_WHAT THIS TASK INVOLVES_. Copies of all lines that contain "Hstep" are needed; take them from the data below.

Stored data:
* * * * * * *
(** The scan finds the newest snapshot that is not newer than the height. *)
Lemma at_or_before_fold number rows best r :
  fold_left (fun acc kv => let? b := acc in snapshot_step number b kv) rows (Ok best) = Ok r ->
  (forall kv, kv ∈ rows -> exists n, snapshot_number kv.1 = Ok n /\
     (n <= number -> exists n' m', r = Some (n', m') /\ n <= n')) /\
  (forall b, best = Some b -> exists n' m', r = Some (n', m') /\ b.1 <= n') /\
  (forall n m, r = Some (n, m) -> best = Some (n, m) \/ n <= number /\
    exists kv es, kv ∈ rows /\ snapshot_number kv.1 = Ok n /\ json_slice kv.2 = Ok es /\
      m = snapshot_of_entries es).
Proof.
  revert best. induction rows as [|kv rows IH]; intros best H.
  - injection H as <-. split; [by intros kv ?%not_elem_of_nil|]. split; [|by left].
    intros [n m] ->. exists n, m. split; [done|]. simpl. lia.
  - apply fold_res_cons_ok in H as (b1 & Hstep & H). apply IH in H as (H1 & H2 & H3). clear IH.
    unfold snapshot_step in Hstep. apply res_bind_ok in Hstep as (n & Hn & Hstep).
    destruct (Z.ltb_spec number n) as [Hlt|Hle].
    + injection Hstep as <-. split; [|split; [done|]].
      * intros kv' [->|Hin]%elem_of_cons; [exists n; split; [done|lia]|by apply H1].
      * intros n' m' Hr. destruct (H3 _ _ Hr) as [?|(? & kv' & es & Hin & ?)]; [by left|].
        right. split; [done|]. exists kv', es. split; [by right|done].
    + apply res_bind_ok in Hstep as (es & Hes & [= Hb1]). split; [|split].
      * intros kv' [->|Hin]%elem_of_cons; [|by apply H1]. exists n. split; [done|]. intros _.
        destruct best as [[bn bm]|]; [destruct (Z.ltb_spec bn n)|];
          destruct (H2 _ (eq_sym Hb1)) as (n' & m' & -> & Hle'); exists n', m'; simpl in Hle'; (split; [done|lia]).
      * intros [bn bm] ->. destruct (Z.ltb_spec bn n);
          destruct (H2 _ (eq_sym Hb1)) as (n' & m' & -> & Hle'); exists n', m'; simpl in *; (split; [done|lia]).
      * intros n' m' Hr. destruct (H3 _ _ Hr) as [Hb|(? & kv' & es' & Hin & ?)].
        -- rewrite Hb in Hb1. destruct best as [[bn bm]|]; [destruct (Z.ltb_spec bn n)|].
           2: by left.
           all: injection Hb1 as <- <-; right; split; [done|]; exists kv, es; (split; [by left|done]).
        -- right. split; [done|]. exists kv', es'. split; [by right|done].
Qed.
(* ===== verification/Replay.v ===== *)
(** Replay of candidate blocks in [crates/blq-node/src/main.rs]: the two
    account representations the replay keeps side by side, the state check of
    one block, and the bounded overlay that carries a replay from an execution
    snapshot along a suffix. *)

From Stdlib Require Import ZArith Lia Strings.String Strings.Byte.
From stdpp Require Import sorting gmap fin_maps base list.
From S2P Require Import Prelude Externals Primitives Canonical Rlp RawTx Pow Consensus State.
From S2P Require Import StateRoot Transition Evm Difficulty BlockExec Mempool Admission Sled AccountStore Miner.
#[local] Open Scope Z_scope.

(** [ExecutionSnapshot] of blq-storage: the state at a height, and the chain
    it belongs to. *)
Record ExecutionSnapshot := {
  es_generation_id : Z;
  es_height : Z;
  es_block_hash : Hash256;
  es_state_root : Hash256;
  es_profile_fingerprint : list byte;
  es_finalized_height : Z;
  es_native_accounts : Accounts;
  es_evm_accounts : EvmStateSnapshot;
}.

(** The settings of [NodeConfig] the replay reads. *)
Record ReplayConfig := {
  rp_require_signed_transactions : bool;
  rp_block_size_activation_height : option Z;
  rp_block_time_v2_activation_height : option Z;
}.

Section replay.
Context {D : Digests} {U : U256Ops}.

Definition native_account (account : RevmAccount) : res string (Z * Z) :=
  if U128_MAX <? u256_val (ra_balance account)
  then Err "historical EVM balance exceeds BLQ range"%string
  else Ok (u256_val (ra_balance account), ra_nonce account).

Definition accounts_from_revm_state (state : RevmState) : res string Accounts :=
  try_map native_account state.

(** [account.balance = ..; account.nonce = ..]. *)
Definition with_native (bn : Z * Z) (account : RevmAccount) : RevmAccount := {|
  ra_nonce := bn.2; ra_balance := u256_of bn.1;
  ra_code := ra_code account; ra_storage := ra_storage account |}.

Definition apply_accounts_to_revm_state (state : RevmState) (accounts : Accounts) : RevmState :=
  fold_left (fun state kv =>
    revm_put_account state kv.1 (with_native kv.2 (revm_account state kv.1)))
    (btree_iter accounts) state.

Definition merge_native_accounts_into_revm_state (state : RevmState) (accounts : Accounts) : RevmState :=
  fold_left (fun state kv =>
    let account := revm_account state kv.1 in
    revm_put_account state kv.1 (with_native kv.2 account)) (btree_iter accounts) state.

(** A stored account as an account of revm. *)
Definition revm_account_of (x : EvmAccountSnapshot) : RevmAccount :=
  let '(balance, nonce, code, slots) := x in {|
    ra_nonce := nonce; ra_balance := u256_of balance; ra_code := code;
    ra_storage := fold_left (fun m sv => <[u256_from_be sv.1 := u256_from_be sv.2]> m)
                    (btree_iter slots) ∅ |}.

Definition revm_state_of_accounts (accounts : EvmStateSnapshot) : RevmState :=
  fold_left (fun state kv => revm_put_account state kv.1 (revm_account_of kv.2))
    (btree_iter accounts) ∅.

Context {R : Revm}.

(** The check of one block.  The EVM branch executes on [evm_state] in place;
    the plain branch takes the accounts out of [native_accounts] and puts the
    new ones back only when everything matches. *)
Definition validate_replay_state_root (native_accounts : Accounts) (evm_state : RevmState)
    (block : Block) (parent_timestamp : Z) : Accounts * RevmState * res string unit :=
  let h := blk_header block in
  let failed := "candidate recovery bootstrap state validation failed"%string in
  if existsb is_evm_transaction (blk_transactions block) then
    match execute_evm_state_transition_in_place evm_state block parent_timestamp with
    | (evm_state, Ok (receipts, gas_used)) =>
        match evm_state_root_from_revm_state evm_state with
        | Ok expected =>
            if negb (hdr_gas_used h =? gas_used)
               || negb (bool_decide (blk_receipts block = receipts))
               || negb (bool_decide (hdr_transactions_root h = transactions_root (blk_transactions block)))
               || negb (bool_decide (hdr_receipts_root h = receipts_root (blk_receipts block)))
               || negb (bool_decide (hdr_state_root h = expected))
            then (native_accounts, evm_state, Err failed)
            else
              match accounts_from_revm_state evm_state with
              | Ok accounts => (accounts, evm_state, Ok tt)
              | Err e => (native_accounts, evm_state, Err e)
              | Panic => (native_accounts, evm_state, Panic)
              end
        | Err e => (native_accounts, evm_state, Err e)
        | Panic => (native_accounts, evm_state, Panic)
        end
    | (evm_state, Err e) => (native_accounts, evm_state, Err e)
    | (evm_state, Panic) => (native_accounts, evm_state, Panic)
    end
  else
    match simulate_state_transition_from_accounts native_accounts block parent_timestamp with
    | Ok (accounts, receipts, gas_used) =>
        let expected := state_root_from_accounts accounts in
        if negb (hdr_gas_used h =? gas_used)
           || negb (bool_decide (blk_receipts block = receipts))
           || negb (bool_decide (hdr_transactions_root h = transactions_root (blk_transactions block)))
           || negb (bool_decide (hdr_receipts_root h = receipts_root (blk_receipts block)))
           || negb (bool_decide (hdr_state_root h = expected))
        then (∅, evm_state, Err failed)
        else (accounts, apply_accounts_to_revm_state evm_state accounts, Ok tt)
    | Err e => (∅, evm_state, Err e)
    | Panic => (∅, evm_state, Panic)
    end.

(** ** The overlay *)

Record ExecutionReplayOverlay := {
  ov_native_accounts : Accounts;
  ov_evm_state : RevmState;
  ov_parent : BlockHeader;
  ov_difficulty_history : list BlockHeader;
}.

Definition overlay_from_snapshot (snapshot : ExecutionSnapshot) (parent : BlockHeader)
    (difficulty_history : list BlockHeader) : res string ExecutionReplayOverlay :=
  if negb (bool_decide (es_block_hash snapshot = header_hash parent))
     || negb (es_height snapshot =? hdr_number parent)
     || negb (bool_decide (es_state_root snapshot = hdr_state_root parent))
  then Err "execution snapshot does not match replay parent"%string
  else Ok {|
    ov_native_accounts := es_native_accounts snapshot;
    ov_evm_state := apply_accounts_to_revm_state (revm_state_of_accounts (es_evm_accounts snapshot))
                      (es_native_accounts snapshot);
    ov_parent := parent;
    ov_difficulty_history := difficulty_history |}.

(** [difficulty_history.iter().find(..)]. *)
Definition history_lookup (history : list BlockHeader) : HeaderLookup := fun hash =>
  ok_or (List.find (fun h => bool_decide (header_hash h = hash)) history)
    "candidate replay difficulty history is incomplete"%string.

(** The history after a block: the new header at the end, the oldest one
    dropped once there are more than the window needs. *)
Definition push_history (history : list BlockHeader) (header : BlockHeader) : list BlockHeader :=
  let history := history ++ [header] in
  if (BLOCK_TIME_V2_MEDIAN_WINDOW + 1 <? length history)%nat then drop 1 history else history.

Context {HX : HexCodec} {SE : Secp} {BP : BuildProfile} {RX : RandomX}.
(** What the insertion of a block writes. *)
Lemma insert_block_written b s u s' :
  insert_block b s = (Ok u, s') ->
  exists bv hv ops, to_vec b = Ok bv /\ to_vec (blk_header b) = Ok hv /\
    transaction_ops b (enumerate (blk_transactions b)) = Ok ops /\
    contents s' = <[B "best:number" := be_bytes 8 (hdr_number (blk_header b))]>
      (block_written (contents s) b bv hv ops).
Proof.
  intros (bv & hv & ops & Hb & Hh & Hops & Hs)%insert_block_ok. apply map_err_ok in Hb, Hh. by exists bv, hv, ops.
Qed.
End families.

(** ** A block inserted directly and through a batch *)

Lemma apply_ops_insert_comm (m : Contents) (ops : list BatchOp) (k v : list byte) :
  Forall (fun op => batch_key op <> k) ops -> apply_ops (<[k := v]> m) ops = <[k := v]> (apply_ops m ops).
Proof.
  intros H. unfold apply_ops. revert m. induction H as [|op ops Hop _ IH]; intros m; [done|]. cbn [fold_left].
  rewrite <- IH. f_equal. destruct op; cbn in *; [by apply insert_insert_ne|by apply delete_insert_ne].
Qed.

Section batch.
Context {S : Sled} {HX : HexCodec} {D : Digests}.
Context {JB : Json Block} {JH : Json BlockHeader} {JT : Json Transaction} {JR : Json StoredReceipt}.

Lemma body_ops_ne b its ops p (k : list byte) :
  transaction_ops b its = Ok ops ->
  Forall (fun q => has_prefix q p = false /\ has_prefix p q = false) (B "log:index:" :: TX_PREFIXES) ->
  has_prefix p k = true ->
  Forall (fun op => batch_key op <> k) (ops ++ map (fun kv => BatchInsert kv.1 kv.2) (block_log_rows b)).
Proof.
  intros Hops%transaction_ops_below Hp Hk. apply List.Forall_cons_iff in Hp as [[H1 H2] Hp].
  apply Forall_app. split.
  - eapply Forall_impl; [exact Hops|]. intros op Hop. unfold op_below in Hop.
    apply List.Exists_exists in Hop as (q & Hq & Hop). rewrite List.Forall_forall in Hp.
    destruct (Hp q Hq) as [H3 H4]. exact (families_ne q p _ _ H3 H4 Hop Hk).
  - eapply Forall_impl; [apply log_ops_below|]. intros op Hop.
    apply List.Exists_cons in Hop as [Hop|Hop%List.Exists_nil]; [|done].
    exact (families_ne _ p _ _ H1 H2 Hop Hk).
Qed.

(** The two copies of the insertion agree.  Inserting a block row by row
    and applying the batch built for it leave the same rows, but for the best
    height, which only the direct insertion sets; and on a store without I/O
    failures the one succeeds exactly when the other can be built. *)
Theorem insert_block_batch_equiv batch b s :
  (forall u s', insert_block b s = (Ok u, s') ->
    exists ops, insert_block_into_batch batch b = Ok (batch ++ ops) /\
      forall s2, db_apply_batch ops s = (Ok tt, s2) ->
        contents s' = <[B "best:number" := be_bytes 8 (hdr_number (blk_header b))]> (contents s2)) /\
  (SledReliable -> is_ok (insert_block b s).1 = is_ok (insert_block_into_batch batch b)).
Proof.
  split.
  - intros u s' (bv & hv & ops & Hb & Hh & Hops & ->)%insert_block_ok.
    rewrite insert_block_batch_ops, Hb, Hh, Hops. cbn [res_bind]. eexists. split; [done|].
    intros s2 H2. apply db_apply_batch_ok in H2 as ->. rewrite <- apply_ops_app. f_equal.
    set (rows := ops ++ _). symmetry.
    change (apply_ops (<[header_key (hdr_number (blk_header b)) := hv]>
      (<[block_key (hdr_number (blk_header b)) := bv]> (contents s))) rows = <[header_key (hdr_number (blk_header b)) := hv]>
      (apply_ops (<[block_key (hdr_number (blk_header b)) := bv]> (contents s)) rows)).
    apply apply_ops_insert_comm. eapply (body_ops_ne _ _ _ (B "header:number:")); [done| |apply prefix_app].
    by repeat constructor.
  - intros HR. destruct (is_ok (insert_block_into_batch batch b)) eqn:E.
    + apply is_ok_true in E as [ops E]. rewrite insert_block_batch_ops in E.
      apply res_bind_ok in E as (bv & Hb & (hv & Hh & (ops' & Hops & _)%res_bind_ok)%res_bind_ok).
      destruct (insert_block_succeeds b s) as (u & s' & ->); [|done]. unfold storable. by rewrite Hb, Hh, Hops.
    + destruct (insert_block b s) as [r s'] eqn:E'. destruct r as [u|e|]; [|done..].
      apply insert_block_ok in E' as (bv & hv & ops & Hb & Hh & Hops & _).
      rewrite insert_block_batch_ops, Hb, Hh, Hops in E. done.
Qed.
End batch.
* * * * * * *
_SOLUTION BELOW_.
  - apply fold_res_cons_ok in H as (b1 & Hstep & H). apply IH in H as (H1 & H2 & H3). clear IH.
    unfold snapshot_step in Hstep. apply res_bind_ok in Hstep as (n & Hn & Hstep).
    + injection Hstep as <-. split; [|split; [done|]].
    + apply res_bind_ok in Hstep as (es & Hes & [= Hb1]). split; [|split].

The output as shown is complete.